[Task]: Whenever a line in the data holds the string "tauto", pull that line out.

[Recorded data]:
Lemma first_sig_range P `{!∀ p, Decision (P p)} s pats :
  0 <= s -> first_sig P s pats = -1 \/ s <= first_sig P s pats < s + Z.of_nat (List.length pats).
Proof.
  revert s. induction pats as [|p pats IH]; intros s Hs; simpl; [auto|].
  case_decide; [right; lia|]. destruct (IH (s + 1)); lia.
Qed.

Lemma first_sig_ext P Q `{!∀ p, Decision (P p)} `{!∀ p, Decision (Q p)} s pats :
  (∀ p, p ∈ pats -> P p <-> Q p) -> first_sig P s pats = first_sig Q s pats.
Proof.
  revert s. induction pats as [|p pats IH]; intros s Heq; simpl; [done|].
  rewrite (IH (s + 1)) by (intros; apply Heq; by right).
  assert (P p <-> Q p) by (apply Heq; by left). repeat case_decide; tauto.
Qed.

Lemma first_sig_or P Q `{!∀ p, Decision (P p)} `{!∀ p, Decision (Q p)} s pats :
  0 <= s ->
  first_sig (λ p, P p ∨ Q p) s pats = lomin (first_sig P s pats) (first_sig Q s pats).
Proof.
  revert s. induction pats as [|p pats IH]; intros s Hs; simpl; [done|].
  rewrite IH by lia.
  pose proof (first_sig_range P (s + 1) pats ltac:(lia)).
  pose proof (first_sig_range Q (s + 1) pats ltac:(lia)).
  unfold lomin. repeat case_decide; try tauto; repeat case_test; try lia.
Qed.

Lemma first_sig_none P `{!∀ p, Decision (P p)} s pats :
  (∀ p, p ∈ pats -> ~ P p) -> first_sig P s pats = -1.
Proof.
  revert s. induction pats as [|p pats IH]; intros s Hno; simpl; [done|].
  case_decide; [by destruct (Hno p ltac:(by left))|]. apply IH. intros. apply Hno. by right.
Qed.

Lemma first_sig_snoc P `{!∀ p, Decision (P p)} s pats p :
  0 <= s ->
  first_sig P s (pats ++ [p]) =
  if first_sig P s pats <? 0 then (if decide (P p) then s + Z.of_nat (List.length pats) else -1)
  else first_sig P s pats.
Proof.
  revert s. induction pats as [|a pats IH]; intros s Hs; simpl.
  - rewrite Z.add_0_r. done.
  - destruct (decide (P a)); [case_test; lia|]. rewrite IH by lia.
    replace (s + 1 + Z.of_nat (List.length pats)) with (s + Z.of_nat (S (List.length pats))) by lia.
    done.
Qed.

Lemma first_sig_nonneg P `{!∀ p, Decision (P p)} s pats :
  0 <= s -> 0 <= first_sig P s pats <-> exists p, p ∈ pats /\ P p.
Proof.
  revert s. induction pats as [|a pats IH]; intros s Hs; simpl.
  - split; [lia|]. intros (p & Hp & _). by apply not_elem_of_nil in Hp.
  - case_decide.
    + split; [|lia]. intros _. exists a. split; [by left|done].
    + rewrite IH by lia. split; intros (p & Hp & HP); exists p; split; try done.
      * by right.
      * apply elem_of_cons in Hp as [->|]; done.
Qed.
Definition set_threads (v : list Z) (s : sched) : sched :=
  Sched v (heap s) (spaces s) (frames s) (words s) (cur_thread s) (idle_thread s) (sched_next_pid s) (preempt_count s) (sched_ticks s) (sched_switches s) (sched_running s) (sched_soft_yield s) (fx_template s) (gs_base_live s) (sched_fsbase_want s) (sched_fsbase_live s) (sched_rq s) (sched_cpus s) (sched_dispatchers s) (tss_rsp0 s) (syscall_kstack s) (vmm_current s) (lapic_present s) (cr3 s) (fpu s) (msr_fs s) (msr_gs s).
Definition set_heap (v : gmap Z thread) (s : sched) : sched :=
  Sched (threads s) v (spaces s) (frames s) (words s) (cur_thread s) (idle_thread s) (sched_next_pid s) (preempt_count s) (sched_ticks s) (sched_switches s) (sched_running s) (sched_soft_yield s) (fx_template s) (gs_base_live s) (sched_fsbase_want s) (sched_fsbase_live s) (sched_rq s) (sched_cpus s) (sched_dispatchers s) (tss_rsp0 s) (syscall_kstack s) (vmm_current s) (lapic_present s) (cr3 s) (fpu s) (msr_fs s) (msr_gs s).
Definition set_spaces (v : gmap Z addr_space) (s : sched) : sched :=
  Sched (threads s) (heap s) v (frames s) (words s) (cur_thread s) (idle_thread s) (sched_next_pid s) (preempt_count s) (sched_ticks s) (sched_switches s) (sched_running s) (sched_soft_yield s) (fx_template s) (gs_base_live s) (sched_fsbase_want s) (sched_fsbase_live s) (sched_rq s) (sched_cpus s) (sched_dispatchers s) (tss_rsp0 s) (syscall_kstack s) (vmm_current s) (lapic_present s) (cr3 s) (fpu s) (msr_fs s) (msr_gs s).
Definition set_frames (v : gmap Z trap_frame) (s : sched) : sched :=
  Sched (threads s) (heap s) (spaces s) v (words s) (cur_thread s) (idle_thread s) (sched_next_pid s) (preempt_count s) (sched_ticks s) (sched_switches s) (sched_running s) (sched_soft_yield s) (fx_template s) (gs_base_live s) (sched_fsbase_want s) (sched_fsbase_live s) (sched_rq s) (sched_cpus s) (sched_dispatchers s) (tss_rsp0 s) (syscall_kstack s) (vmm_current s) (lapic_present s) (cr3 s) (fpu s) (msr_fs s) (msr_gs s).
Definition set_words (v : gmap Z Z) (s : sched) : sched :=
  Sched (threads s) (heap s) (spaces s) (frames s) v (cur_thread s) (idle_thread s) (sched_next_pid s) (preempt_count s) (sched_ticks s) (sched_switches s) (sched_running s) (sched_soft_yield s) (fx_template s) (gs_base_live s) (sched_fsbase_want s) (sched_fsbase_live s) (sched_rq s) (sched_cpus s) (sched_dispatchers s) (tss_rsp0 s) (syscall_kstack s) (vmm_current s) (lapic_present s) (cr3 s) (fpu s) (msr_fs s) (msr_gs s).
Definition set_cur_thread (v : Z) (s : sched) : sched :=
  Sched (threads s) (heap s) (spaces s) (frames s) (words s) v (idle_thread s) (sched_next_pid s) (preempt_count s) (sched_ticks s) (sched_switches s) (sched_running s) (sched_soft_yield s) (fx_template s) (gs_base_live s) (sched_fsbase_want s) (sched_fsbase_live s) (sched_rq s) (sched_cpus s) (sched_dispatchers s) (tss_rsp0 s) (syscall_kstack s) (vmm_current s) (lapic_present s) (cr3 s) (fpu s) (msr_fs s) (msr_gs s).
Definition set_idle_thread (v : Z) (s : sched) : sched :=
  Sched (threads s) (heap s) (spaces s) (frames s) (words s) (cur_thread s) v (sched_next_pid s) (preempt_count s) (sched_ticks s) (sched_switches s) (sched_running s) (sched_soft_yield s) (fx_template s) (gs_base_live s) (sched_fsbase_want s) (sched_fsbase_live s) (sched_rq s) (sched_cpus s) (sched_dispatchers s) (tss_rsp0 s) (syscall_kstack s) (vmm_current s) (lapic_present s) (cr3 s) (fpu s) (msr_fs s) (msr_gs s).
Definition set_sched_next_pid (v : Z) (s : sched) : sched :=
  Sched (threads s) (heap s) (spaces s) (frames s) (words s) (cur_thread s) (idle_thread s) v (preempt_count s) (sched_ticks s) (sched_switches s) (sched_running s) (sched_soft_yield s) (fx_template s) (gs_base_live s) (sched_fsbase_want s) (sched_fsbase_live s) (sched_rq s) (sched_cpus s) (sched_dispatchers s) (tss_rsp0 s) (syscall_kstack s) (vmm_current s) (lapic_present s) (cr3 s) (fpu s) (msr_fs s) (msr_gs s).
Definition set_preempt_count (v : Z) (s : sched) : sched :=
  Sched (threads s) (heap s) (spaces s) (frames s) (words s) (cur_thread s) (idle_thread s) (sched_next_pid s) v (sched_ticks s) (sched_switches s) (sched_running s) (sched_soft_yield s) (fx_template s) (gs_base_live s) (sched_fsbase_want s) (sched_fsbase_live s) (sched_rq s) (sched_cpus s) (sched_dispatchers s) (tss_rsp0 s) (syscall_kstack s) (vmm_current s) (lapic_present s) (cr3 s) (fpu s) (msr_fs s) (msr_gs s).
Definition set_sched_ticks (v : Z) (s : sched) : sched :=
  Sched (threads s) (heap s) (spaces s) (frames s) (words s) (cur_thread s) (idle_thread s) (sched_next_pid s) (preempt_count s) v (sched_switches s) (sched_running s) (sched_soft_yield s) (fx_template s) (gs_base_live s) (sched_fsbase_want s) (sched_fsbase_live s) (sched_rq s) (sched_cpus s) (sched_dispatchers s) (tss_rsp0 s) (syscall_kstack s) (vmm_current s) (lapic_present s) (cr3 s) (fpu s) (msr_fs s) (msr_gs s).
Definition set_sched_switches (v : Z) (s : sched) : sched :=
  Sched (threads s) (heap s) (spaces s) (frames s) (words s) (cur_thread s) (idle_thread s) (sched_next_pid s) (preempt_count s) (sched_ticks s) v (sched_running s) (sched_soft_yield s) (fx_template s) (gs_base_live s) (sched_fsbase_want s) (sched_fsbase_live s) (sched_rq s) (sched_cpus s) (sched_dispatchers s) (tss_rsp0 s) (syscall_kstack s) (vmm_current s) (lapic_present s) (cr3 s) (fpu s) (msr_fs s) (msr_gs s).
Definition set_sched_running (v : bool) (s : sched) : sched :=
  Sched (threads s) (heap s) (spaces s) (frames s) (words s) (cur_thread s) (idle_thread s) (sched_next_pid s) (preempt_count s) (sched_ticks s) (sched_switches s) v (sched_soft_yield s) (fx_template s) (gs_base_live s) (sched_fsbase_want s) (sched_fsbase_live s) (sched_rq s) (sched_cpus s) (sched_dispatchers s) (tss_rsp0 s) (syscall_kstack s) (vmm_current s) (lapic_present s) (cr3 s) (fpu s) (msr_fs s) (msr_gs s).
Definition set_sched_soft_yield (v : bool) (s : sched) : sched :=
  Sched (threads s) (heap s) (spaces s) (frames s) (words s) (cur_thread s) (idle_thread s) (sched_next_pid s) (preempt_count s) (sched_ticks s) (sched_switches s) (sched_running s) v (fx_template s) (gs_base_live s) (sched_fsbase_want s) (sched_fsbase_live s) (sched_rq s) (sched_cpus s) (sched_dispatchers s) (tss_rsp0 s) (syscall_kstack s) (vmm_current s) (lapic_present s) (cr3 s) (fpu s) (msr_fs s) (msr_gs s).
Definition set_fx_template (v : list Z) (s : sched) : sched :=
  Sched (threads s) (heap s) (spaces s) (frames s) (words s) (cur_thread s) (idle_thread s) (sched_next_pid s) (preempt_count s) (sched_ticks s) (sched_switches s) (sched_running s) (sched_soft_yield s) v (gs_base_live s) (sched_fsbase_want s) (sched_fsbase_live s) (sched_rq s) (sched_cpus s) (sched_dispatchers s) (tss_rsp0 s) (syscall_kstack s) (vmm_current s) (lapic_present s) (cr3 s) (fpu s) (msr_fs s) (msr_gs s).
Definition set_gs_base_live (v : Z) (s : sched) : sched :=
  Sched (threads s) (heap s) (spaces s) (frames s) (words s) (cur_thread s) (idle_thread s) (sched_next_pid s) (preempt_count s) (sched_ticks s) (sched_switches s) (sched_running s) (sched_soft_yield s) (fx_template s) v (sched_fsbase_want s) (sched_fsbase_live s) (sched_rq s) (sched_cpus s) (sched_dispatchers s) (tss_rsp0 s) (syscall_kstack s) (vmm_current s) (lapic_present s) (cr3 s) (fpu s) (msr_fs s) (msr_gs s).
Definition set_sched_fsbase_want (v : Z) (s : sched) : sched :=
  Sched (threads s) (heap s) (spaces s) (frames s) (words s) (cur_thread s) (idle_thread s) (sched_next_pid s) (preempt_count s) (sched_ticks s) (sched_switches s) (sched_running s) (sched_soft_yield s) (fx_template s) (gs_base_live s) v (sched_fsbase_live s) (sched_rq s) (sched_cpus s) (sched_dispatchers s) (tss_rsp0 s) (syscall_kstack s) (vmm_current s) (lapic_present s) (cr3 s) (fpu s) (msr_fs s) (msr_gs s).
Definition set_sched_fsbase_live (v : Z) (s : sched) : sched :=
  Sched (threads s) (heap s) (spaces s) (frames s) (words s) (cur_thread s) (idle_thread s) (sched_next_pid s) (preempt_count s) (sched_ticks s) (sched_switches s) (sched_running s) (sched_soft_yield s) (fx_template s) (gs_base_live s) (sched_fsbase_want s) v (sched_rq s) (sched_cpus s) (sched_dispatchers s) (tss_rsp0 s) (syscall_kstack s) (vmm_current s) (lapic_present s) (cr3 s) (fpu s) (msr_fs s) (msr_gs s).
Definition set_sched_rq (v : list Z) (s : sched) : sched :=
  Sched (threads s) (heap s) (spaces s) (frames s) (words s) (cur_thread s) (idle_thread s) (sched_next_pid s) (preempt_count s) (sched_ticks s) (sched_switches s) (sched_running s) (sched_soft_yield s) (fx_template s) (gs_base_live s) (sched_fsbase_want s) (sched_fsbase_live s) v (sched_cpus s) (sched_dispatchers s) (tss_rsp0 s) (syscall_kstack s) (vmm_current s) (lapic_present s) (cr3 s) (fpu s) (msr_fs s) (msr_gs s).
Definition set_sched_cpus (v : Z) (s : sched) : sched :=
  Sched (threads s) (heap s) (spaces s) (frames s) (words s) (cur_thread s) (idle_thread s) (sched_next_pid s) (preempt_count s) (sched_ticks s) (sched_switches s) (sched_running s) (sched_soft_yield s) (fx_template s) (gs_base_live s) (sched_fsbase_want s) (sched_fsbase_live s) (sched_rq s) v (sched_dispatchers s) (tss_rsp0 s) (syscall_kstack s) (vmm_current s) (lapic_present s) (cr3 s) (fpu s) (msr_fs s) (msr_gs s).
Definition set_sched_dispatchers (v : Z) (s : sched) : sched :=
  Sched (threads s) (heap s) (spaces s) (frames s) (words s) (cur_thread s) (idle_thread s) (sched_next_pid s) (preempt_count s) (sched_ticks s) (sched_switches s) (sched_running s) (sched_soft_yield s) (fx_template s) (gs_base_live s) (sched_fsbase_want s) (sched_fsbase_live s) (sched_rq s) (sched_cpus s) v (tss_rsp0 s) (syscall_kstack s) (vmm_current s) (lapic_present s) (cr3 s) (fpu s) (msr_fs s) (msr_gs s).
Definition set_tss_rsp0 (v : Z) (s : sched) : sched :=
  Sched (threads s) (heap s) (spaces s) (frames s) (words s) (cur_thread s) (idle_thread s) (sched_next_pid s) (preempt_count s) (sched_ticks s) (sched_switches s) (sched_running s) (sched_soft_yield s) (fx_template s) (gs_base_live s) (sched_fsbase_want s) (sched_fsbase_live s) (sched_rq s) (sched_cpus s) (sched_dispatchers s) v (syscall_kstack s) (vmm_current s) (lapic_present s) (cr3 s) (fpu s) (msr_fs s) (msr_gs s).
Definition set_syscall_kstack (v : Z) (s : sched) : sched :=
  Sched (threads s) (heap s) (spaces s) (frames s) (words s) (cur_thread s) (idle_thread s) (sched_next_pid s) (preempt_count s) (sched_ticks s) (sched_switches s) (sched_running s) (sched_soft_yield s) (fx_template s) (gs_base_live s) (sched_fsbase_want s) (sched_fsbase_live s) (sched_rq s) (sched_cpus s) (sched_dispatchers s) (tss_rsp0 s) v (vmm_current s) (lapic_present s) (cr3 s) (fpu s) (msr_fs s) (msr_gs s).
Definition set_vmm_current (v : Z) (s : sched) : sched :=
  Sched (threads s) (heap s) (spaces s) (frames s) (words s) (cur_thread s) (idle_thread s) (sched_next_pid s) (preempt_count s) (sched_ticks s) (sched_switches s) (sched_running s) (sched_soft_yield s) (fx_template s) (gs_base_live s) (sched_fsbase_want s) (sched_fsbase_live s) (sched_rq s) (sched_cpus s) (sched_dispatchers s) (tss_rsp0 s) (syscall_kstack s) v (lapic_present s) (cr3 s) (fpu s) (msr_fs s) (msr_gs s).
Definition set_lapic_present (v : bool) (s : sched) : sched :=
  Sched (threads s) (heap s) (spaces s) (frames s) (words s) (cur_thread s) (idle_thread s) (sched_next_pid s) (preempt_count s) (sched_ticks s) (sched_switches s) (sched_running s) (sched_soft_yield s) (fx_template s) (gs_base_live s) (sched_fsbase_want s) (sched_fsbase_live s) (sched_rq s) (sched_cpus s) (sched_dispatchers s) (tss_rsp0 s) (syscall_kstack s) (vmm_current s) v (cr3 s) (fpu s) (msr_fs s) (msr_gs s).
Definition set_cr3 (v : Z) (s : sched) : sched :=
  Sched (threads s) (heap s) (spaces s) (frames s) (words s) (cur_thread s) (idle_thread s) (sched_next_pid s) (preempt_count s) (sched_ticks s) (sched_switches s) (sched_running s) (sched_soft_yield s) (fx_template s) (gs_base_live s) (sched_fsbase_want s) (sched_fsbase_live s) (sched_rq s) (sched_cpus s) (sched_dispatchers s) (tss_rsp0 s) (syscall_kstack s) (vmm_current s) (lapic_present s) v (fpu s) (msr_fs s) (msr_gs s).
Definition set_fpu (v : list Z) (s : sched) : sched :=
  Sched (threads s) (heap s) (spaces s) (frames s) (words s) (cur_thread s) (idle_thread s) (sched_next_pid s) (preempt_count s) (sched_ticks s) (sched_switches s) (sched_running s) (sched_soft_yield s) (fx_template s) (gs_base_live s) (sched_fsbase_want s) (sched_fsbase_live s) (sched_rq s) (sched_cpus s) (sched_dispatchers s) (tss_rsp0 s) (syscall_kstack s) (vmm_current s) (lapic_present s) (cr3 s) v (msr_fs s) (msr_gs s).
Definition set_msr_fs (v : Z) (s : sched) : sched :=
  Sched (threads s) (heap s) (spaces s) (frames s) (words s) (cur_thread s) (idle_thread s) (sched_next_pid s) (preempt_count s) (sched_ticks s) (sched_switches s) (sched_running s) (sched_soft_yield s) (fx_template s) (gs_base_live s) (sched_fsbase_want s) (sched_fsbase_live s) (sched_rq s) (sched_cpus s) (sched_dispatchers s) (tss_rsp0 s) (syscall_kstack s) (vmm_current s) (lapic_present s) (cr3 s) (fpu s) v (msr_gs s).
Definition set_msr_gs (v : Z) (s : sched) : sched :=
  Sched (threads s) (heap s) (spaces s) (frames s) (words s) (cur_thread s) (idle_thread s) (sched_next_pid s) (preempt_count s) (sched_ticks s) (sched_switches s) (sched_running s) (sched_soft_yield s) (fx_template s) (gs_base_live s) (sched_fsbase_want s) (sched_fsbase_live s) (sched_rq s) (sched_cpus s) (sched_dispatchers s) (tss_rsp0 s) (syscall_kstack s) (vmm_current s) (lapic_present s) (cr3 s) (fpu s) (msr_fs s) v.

[Result for this task]:
  assert (P p <-> Q p) by (apply Heq; by left). repeat case_decide; tauto.
  unfold lomin. repeat case_decide; try tauto; repeat case_test; try lia.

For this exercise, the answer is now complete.